-------- Task material

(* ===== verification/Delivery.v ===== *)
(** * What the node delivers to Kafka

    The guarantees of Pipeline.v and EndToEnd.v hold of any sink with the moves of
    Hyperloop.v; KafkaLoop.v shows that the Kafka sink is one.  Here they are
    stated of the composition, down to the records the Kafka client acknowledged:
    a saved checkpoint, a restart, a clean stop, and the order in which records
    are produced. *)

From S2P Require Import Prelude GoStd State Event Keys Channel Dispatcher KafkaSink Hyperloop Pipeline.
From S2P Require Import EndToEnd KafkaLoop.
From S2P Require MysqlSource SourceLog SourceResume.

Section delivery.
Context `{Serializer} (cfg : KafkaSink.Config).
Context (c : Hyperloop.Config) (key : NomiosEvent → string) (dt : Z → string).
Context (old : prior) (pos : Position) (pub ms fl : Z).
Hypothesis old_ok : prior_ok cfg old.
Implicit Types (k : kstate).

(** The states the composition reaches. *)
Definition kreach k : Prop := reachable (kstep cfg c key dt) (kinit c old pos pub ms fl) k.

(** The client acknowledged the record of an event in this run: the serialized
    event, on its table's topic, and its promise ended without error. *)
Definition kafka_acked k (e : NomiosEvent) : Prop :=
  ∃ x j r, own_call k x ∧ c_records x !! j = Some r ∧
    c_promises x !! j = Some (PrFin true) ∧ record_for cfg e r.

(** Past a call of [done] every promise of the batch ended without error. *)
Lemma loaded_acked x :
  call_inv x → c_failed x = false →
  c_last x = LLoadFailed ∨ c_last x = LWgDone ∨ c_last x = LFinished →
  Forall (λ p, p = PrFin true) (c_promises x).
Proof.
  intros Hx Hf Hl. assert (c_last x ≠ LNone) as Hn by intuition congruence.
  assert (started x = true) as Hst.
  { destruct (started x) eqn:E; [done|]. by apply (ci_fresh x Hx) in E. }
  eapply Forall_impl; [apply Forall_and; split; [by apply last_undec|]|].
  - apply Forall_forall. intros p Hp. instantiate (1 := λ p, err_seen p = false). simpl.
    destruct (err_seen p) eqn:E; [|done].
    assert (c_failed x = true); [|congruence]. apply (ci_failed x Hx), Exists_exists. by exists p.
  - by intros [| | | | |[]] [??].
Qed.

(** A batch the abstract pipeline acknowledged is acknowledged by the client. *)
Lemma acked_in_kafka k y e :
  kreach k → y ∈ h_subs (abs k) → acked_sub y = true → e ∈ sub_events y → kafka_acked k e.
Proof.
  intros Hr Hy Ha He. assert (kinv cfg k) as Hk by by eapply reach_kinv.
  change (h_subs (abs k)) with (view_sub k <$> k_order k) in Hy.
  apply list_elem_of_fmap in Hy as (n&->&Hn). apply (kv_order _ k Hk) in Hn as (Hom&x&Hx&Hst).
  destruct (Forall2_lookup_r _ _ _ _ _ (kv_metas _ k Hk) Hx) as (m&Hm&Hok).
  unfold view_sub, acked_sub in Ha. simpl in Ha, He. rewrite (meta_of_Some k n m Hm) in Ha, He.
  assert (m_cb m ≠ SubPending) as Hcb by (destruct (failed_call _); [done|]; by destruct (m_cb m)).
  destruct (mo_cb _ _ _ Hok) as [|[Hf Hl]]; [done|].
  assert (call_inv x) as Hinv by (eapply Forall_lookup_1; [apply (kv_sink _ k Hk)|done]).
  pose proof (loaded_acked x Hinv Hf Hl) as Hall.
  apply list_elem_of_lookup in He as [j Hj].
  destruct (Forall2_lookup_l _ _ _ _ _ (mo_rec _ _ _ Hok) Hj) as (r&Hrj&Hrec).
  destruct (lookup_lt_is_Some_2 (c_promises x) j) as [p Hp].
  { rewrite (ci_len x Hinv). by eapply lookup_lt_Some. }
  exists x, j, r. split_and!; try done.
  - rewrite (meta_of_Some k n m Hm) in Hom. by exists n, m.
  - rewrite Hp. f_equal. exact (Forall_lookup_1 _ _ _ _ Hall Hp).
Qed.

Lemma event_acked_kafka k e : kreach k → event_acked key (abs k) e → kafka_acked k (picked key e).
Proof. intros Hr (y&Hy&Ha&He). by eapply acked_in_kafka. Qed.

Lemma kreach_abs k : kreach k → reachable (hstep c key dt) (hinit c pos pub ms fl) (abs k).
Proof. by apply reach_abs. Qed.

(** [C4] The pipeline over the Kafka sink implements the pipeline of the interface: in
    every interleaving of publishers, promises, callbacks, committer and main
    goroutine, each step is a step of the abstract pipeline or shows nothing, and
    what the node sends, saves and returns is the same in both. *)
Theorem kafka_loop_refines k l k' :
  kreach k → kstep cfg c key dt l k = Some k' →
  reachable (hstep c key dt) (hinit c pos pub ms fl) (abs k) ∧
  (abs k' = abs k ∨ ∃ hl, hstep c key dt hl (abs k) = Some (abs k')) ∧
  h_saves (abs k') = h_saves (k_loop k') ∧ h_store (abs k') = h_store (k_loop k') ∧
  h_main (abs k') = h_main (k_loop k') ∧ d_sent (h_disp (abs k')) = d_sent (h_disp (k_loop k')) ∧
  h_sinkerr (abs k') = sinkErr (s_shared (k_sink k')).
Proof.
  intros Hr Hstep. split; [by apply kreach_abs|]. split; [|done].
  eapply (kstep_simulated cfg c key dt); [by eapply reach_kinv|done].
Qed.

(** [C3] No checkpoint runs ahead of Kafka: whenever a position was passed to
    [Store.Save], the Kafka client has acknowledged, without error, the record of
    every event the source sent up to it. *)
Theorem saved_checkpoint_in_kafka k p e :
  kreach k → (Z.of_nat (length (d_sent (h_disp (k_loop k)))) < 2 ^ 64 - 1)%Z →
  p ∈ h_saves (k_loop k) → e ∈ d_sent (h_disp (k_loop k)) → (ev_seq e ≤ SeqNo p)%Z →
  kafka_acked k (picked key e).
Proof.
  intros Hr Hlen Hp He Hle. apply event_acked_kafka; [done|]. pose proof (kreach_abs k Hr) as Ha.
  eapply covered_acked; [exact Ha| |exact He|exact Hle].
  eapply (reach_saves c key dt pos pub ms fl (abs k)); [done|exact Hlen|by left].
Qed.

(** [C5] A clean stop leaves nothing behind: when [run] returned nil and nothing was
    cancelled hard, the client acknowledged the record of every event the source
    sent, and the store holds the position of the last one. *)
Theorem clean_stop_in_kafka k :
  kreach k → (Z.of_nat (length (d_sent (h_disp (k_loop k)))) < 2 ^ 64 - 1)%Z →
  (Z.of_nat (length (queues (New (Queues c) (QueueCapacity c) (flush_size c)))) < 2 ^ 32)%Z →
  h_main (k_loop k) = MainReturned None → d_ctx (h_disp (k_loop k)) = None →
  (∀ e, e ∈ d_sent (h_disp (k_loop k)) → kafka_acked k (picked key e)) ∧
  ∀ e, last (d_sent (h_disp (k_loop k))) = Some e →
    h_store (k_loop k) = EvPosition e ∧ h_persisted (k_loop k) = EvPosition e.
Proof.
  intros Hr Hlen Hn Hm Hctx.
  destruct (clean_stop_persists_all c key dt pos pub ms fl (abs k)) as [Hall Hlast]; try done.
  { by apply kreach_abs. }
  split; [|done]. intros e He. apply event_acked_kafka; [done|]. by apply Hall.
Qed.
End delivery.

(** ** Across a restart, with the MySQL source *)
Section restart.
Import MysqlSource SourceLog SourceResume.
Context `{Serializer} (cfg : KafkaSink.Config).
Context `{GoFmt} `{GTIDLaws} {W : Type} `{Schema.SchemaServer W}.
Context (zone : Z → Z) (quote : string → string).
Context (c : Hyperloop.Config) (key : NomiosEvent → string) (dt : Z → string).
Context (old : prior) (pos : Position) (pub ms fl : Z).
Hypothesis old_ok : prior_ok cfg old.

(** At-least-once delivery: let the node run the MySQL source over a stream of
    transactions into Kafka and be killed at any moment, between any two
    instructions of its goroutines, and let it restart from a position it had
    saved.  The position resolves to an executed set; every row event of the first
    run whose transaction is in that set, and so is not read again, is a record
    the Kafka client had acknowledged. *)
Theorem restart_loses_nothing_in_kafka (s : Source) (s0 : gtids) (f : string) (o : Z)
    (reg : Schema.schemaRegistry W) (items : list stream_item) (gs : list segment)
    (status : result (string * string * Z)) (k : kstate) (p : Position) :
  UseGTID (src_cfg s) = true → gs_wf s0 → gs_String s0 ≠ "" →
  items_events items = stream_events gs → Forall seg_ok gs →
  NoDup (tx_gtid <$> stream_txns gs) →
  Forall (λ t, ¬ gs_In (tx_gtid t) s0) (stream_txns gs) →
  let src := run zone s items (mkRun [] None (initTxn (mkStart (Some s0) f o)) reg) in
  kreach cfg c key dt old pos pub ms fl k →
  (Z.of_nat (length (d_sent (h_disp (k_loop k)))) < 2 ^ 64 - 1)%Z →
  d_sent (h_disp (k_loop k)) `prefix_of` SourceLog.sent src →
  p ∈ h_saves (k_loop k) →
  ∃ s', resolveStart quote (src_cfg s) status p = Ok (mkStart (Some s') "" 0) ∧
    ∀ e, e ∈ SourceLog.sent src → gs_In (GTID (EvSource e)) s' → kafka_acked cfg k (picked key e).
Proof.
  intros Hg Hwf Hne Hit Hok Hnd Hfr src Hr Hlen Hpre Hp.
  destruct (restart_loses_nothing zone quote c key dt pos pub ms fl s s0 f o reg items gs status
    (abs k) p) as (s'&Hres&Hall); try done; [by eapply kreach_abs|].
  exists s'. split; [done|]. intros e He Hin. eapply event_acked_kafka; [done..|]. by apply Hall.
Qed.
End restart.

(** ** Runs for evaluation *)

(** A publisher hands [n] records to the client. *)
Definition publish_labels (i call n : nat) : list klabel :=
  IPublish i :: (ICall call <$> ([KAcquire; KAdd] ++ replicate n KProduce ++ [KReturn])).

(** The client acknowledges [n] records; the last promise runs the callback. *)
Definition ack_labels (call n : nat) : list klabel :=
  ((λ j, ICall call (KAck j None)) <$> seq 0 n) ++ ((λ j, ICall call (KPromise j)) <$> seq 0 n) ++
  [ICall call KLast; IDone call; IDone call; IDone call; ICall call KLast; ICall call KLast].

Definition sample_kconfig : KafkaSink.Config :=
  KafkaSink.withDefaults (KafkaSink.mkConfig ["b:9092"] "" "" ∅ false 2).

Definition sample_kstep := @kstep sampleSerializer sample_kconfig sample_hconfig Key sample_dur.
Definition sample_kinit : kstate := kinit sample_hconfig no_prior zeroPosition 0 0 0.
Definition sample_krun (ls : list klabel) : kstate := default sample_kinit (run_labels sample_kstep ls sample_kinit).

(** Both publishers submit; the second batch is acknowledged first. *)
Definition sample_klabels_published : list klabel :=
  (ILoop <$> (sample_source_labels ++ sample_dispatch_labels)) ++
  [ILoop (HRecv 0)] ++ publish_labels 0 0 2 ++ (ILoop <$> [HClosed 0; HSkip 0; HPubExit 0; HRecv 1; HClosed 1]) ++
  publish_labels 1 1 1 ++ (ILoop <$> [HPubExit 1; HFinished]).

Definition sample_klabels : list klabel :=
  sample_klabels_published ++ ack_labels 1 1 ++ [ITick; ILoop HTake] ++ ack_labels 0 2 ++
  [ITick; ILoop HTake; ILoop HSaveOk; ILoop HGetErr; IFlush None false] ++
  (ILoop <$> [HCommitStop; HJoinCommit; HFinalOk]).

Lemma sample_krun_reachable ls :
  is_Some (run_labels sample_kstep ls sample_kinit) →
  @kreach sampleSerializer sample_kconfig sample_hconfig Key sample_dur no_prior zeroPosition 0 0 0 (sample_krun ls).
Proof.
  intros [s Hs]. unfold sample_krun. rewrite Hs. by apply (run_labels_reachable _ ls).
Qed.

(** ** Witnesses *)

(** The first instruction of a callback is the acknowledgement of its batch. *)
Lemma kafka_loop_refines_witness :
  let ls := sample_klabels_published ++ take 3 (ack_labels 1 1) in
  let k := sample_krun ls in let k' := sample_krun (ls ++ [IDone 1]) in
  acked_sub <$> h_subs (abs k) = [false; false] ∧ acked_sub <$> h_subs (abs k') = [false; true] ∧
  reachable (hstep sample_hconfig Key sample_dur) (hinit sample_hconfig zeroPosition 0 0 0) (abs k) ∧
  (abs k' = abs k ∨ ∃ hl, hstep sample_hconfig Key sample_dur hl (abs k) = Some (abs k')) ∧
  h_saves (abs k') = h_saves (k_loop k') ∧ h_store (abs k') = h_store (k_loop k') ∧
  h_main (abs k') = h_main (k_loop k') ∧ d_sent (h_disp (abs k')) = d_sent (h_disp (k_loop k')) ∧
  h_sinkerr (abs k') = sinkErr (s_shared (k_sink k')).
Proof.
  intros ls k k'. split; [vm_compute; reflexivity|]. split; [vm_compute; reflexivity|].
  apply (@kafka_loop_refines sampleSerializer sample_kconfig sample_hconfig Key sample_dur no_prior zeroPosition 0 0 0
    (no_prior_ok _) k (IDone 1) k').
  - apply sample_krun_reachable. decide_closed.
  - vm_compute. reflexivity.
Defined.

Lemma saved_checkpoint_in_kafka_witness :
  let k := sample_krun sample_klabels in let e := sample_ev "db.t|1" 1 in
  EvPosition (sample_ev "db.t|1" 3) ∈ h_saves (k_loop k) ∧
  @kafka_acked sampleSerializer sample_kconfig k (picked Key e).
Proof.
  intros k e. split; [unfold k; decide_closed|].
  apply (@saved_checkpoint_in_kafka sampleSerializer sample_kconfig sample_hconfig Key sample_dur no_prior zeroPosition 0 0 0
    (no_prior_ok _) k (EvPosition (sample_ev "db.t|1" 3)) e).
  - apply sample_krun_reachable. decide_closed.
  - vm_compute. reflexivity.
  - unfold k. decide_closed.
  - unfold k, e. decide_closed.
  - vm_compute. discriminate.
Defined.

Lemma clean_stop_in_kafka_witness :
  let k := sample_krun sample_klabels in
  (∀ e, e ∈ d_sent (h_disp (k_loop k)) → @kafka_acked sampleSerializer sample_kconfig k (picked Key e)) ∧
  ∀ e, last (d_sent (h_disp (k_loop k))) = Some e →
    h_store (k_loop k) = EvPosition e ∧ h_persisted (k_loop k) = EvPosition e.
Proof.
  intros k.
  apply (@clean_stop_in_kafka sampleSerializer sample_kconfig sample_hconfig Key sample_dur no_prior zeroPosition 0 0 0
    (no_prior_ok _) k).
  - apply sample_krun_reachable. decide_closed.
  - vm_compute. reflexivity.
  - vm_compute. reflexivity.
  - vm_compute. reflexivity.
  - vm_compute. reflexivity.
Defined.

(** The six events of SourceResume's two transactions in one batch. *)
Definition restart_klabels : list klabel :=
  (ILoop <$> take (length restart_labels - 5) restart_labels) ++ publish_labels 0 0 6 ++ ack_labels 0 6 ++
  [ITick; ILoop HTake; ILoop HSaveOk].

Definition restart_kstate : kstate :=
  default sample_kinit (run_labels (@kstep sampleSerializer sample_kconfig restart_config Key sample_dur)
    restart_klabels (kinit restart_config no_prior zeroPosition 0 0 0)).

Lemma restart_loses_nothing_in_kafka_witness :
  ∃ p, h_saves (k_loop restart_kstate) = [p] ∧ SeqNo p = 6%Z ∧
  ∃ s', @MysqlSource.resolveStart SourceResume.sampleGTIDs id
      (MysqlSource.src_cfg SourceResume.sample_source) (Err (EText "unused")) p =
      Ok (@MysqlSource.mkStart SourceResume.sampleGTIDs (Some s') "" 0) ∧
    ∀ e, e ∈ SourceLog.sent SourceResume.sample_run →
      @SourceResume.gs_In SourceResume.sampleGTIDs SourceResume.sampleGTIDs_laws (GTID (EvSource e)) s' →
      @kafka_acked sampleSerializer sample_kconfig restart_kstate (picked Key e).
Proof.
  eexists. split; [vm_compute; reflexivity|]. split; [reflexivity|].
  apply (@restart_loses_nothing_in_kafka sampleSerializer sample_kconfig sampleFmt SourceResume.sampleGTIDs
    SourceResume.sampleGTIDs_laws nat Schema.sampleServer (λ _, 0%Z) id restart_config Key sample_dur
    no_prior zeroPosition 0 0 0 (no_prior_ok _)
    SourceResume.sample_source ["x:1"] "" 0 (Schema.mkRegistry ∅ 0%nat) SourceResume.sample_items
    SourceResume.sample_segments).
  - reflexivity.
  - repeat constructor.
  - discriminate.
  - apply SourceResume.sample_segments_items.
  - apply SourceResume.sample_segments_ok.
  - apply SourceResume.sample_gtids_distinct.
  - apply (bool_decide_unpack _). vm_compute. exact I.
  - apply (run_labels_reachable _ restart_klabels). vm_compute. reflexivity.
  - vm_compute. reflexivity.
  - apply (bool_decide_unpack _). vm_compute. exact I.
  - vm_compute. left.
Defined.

----------------

### Task to carry out
Only a number is wanted here: how many lines of the records above contain "left".

### Response to this exercise
2